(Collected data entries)

(** [QuoteJSONString] *)
Definition quote (s : jstr) : jstr := 34%N :: quote_body s ++ [34%N].

(** [SerializeJSONProperty] with the gap [gap] at the indentation [indent];
    [None] is [undefined]. *)
Fixpoint serialize (gap indent : jstr) (v : jsval) : option jstr :=
  let inner := indent ++ gap in
  let separator := if nonempty gap then 44%N :: newline ++ inner else [44%N] in
  let wrap (open close : N) (parts : list jstr) : jstr :=
    match parts with
    | [] => [open; close]
    | _ =>
        if nonempty gap
        then open :: newline ++ inner ++ join separator parts ++ newline ++ indent ++ [close]
        else open :: join separator parts ++ [close]
    end in
  match v with
  | JUndefined => None
  | JNull => Some (str "null")
  | JBool b => Some (if b then str "true" else str "false")
  | JNum x => Some (if Num.is_finite x then Num.toString x else str "null")
  | JStr s => Some (quote s)
  | JArr items =>
      Some (wrap 91%N 93%N
              (map (λ item, default (str "null") (serialize gap inner item)) items))
  | JObj props =>
      Some (wrap 123%N 125%N
              ((fix members (props : list (jstr * jsval)) : list jstr :=
                  match props with
                  | [] => []
                  | (k, x) :: rest =>
                      match serialize gap inner x with
                      | Some text =>
                          (quote k ++ 58%N :: (if nonempty gap then [32%N] else []) ++ text)
                            :: members rest
                      | None => members rest
                      end
                  end) props))
  end.

(** [JSON.stringify(v, null, 2)] *)
Definition stringify2 (v : jsval) : option jstr := serialize (str "  ") [] v.

(** [JSON.stringify(v)] *)
Definition stringify (v : jsval) : option jstr := serialize [] [] v.

End JSON.

(** ** Input normalisation *)

(** What the run is given: the action's inputs and the process environment,
    both maps from names to strings. *)
Record config : Type := {
  inputs : gmap jstr jstr;
  env : gmap jstr jstr
}.

(** [core.getInput(name)]: the input's value with white space trimmed, the
    empty string when the input is not supplied. *)
Definition getInput (cfg : config) (name : jstr) : jstr :=
  trim (default [] (inputs cfg !! name)).

(** [process.env.NAME]: a string, or [undefined]. *)
Definition getenv (cfg : config) (name : jstr) : option jstr := env cfg !! name.

(** [a || b] on values that are a string or [undefined]: [a] when it is a
    string that is not empty, else [b]. *)
Definition oror (a b : option jstr) : option jstr :=
  match a with
  | Some (_ :: _) => a
  | _ => b
  end.

(** [a || ''] *)
Definition or_empty (a : option jstr) : jstr :=
  match a with
  | Some s => s
  | None => []
  end.

Record coordinates : Type := {
  database : jstr;
  schema : jstr;
  agentName : jstr
}.

Definition missing_database : jstr :=
  str "Provide `agent-database` or set AGENT_DATABASE/SNOWFLAKE_DATABASE.".
Definition missing_schema : jstr :=
  str "Provide `agent-schema` or set AGENT_SCHEMA/SNOWFLAKE_SCHEMA.".
Definition missing_agentName : jstr :=
  str "Provide `agent-name` or set AGENT_NAME.".

Definition resolve_database (cfg : config) : jstr :=
  trim (or_empty (oror (oror (Some (getInput cfg (str "agent-database")))
                             (getenv cfg (str "AGENT_DATABASE")))
                       (getenv cfg (str "SNOWFLAKE_DATABASE")))).

Definition resolve_schema (cfg : config) : jstr :=
  trim (or_empty (oror (oror (Some (getInput cfg (str "agent-schema")))
                             (getenv cfg (str "AGENT_SCHEMA")))
                       (getenv cfg (str "SNOWFLAKE_SCHEMA")))).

* _WHAT IS REQUIRED_: Retype all of the data exactly, so that nothing differs from what is given.

* _OUTPUT BELOW_:
(** [QuoteJSONString] *)
Definition quote (s : jstr) : jstr := 34%N :: quote_body s ++ [34%N].

(** [SerializeJSONProperty] with the gap [gap] at the indentation [indent];
    [None] is [undefined]. *)
Fixpoint serialize (gap indent : jstr) (v : jsval) : option jstr :=
  let inner := indent ++ gap in
  let separator := if nonempty gap then 44%N :: newline ++ inner else [44%N] in
  let wrap (open close : N) (parts : list jstr) : jstr :=
    match parts with
    | [] => [open; close]
    | _ =>
        if nonempty gap
        then open :: newline ++ inner ++ join separator parts ++ newline ++ indent ++ [close]
        else open :: join separator parts ++ [close]
    end in
  match v with
  | JUndefined => None
  | JNull => Some (str "null")
  | JBool b => Some (if b then str "true" else str "false")
  | JNum x => Some (if Num.is_finite x then Num.toString x else str "null")
  | JStr s => Some (quote s)
  | JArr items =>
      Some (wrap 91%N 93%N
              (map (λ item, default (str "null") (serialize gap inner item)) items))
  | JObj props =>
      Some (wrap 123%N 125%N
              ((fix members (props : list (jstr * jsval)) : list jstr :=
                  match props with
                  | [] => []
                  | (k, x) :: rest =>
                      match serialize gap inner x with
                      | Some text =>
                          (quote k ++ 58%N :: (if nonempty gap then [32%N] else []) ++ text)
                            :: members rest
                      | None => members rest
                      end
                  end) props))
  end.

(** [JSON.stringify(v, null, 2)] *)
Definition stringify2 (v : jsval) : option jstr := serialize (str "  ") [] v.

(** [JSON.stringify(v)] *)
Definition stringify (v : jsval) : option jstr := serialize [] [] v.

End JSON.

(** ** Input normalisation *)

(** What the run is given: the action's inputs and the process environment,
    both maps from names to strings. *)
Record config : Type := {
  inputs : gmap jstr jstr;
  env : gmap jstr jstr
}.

(** [core.getInput(name)]: the input's value with white space trimmed, the
    empty string when the input is not supplied. *)
Definition getInput (cfg : config) (name : jstr) : jstr :=
  trim (default [] (inputs cfg !! name)).

(** [process.env.NAME]: a string, or [undefined]. *)
Definition getenv (cfg : config) (name : jstr) : option jstr := env cfg !! name.

(** [a || b] on values that are a string or [undefined]: [a] when it is a
    string that is not empty, else [b]. *)
Definition oror (a b : option jstr) : option jstr :=
  match a with
  | Some (_ :: _) => a
  | _ => b
  end.

(** [a || ''] *)
Definition or_empty (a : option jstr) : jstr :=
  match a with
  | Some s => s
  | None => []
  end.

Record coordinates : Type := {
  database : jstr;
  schema : jstr;
  agentName : jstr
}.

Definition missing_database : jstr :=
  str "Provide `agent-database` or set AGENT_DATABASE/SNOWFLAKE_DATABASE.".
Definition missing_schema : jstr :=
  str "Provide `agent-schema` or set AGENT_SCHEMA/SNOWFLAKE_SCHEMA.".
Definition missing_agentName : jstr :=
  str "Provide `agent-name` or set AGENT_NAME.".

Definition resolve_database (cfg : config) : jstr :=
  trim (or_empty (oror (oror (Some (getInput cfg (str "agent-database")))
                             (getenv cfg (str "AGENT_DATABASE")))
                       (getenv cfg (str "SNOWFLAKE_DATABASE")))).

Definition resolve_schema (cfg : config) : jstr :=
  trim (or_empty (oror (oror (Some (getInput cfg (str "agent-schema")))
                             (getenv cfg (str "AGENT_SCHEMA")))
                       (getenv cfg (str "SNOWFLAKE_SCHEMA")))).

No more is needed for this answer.